どんなに努力しても叶わなかったという厳しい現実。勉強やスポーツでいつも多くの人に負け続けた風花であったが、そのようなことはいつも気にすることはなかった。ただ、今回の敗北に関しては、他の何よりも辛いものがあった。美緒もここまで泣く彼女を見るのは初めてであった。
しばらくすると、彼女はようやく落ち着き始めたのか、泣かなくなっていた。制服の袖で涙まみれの顔をぬぐうと、二人は教室へ戻ろうとした。

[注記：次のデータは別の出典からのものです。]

(* ===== verification/StoreIntents.v ===== *)
(** * Intents in the store: signed terms, lifecycle and bindings

    [internal/action/sqlite/intent_v2.go]: the doors that create, activate,
    revoke and expire an intent of version 2, the walk over its signed
    lifecycle, the resolution of an intent at use time and the bindings that
    select one; [activeIntentTx] of [authority_v2.go]; and the receipt every
    such door appends ([ledger.go]).  The identities drawn for new events and
    receipts are arguments.  A door that reads in several statements reads one
    state here. *)

From S2P Require Import Prelude Kernel Grants Json Text Encoding Digests Wire Struct Receipts Intents Authority Contracts Identity Tables StoreBudget StoreIdentity.
From Stdlib Require Import Ascii String.
Import Lifecycle.
Local Open Scope Z_scope.
Local Open Scope korvun_scope.
#[local] Arguments String.append !_ _ : simpl nomatch.

#[export] Instance intent_event_eq : EqDecision IntentEventV1.t.
Proof. solve_decision. Defined.

Definition ErrIntentSignedObjectMutated : error := ErrorNew "action: signed object mutated".
Definition ErrAmbiguousIntentBinding : error := ErrorNew "action: ambiguous intent binding".
Definition ErrIntentTerms : error := ErrorNew "action: intent terms do not parse".
Definition ErrNullColumn : error := ErrorNew "sql: Scan error".
Definition signer_unavailable (what : string) : error :=
  ErrorNew ("action/sqlite: " +:+ what +:+ " signer unavailable").
Definition readGrantTx (id : string) (version : Z) : Tx storedGrantV2 :=
  t ← ask t_grants;
  '(v, hd) ← found ErrNoRows (joined_grant t id version);
  grant ← match ParseAuthorityGrantV2 h.(time_Parse) v.(gv_canonical) with
          | Ok g => mret g
          | Err _ => raise ErrAuthorityEvidenceCorrupt
          end;
  '(pub, _) ← publicKeyTx v.(gv_seal).(as_SigningKeyID);
  let signed := {| sg_Grant := grant; sg_Seal := v.(gv_seal) |} in
  require (VerifyAuthorityGrantV2 h.(Ed25519_Verify) pub signed);;
  verifyGrantHistoryTx id version hd.(gh_revision) hd.(gh_status) hd.(gh_last);;
  mret {| sgr_signed := signed; sgr_status := hd.(gh_status); sgr_revision := hd.(gh_revision);
          sgr_last := hd.(gh_last) |}.

Definition readGrantHeadTx (id : string) : Tx storedGrantV2 :=
  t ← ask t_grants;
  hd ← found ErrNoRows (t.(grant_heads) !! id);
  readGrantTx id hd.(gh_version).

(** ** The chain of parents *)

(** An ancestor that is not there is broken evidence; the grant asked for is
    only missing. *)
Definition read_link (first : bool) (id : string) (version : Z) : Tx storedGrantV2 :=
  fun s => match readGrantTx id version s with
           | Ok r => Ok r
           | Err e => Err (if error_is "sql: no rows in result set" e && negb first
                           then ErrAuthorityEvidenceCorrupt else e)
           end.

(** [room] is what is left of the sixteen links a chain may have; [above] is
    the chain read so far, nearest the root first. *)
Fixpoint chain_walk (room : nat) (id : string) (version : Z) (at_ : time) (seen : list string)
    (above : list storedGrantV2) : Tx (list storedGrantV2) :=
  if bool_decide (id = "") then mret above
  else match room with
  | O => raise ErrAuthorityEvidenceCorrupt
  | S room' =>
      require (fail_if (contains seen id) ErrAuthorityEvidenceCorrupt);;
      g ← read_link (bool_decide (above = [] :> list storedGrantV2)) id version;
      require (fail_if (bool_decide (g.(sgr_status) = LifecycleRevoked)) ErrAuthorityRevoked);;
      require (fail_if (bool_decide (g.(sgr_status) <> LifecycleActive)) ErrAuthorityInactive);;
      let grant := grant_of_stored g in
      require (fail_if (time_before at_ grant.(AuthorityGrantV2.ValidFrom)
                        || negb (time_before at_ grant.(AuthorityGrantV2.ExpiresAt)))
                 ErrAuthorityExpired);;
      chain_walk room' grant.(AuthorityGrantV2.ParentGrantID) grant.(AuthorityGrantV2.ParentGrantVersion)
        at_ (id :: seen) (g :: above)
  end.
(* ===== verification/StoreStart.v ===== *)
(** * Starts in the store

    [internal/action/sqlite/authority_v2.go]: the authority a request resolves
    to, the park of a request that waits for an approval, the start that debits
    every account of the authority once, the signed snapshot and start record,
    and the check of the stored starts.  The identities drawn for new rows are
    arguments; the crash probes of the tests are left out. *)

From S2P Require Import Prelude Kernel Grants Json Text Encoding Digests Wire Struct Receipts Approvals Intents Authority Contracts Identity Snapshots Tables StoreBudget StoreIdentity StoreIntents StoreGrants StoreBirths StoreConfig.
From Stdlib Require Import Ascii String.
Import Effect Lifecycle.
Local Open Scope Z_scope.
Local Open Scope korvun_scope.
#[local] Arguments String.append !_ _ : simpl nomatch.

Definition authorityStartDomain : string := "korvun.authorization-start.v1".

Definition ErrAuthorityApprovalRequired : error :=
  ErrorNew "action/sqlite: authority approval required".
Definition ErrActionAlreadyStarted : error := ErrorNew "action/sqlite: action already started".
Definition ErrParamsTooLong : error := ErrorNew "action/sqlite: params exceed the cap".

(** ** Requests and answers *)

(** The final facts of a start.  [ResolveEvidence] mints the identity evidence
    of an action; [None] is a nil function. *)
Module AuthorityStartRequest.

Record t := {
  ActorPrincipalID : string;
  CorrelationID : string;
  SourceProtocol : string;
  Channel : string;
  ConversationID : string;
  Operation : Operation.t;
  Arguments : string;
  EffectClass : EffectClass;
  At : time;
  ApprovalID : string;
  PolicyVersion : Z;
  PolicyDigest : string;
  ResolveEvidence : option (string -> result Evidence.t)
}.

End AuthorityStartRequest.

Record AuthorityStartResult := {
  asr_ActionID : string;
  asr_IntentID : string;
  asr_AuthorityRefs : list string;
  asr_RemainingBefore : option Z;
  asr_Evidence : Evidence.t
}.

Module AuthorityPendingRequest.

Record t := {
  ActorPrincipalID : string;
  CorrelationID : string;
  SourceProtocol : string;
  Channel : string;
  ConversationID : string;
  Operation : Operation.t;
  Arguments : string;
  EffectClass : EffectClass;
  At : time;
  ApprovalContext : ApprovalContext.t;
  ResolveEvidence : option (string -> result Evidence.t)
}.

End AuthorityPendingRequest.

Record AuthorityPendingResult := {
  apr_ActionID : string;
  apr_ApprovalID : string;
  apr_IntentID : string;
  apr_AuthorityRefs : list string;
  apr_Evidence : Evidence.t
}.

Record resolvedAuthority := {
  ra_intent : IntentContractV2.t;
  ra_chain : list storedGrantV2;
  ra_refs : list string;
  ra_principals : list string;
  ra_accounts : list string;
  ra_operation : string;
  ra_generation : Z;
  ra_remaining : option Z
}.

(** ** The binding *)

Record bindingAuthority := {
  ba_IntentID : string;
  ba_IntentVersion : Z;
  ba_IntentDigest : string;
  ba_GrantID : string;
  ba_GrantVersion : Z;
  ba_GrantDigest : string
}.

Definition binding_of_row (r : binding_row) : bindingAuthority :=
  {| ba_IntentID := r.(eb_intent); ba_IntentVersion := r.(eb_intent_version);
     ba_IntentDigest := r.(eb_intent_digest); ba_GrantID := default "" r.(eb_grant);
     ba_GrantVersion := default 0 r.(eb_grant_version);
     ba_GrantDigest := default "" r.(eb_grant_digest) |}.

(** The grant columns are all empty or all there. *)
Definition binding_shaped (b : bindingAuthority) : bool :=
  bool_decide (b.(ba_GrantID) = "" /\ b.(ba_GrantVersion) = 0 /\ b.(ba_GrantDigest) = "")
  || bool_decide (b.(ba_GrantID) <> "") && (0 <? b.(ba_GrantVersion))
     && bool_decide (b.(ba_GrantDigest) <> "").

Definition bindingAuthorityTx (actor channel conversation : string) : Tx bindingAuthority :=
  t ← ask t_intents;
  row ← found ErrAuthorityMissing (head (selected actor channel conversation t.(bindings)));
  let b := binding_of_row row in
  require (fail_if (negb (binding_shaped b)) ErrAuthorityEvidenceCorrupt);;
  mret b.

(** ** Resolving the authority of a request *)

Definition operation_ref (op : Operation.t) : OperationRef.t :=
  {| OperationRef.Namespace := op.(Operation.Namespace); OperationRef.Name := op.(Operation.Name);
     OperationRef.Version := op.(Operation.Version) |}.

(** [append] unless the last one is the same. *)
Definition extend (l : list string) (x : string) : list string :=
  if bool_decide (last l = Some x) then l else l ++ [x].

Definition chain_principals (start : list string) (chain : list AuthorityGrantV2.t) : list string :=
  fold_left (fun l g => extend (extend l g.(AuthorityGrantV2.IssuerPrincipalID))
                          g.(AuthorityGrantV2.SubjectPrincipalID)) chain start.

すると、目の前に進藤由香が立っていた。彼女は満足そうな表情で二人を見ていた。美緒は彼女を睨み始めた。
「そんな怖い顔をしないでくださいな。私はただ、この間約束した駆け引きの話の続きをしにきただけですのよ。なんでも言うことを聞いてくれるんですのよね、当然。」
「約束は守ります。」
「風花!まじめに聞く必要なんてないよ!」
「そちらの方は少し黙ってくださいませんか。これはわたくしと薫坂さんとのお話なので。」
不穏な空気に包まれる。しかし、進藤由香の様子がどこかおかしい。
「確かに私はあなたに勝ちました。まあ、それは当然のことなのですが。私は二百八十四票、あなたに負けたのですわ。正直あなたがここまで頑張るとは思っていませんでした。」
賞賛のつもりなのであろうか、二人は状況をよく理解できないでいた。
「それで、約束の件なのですが。」
進藤由香は続けて発言する。
「あなたを副会長に任命します。」
ドジっ子な彼女の新しい道が開かれるのであった。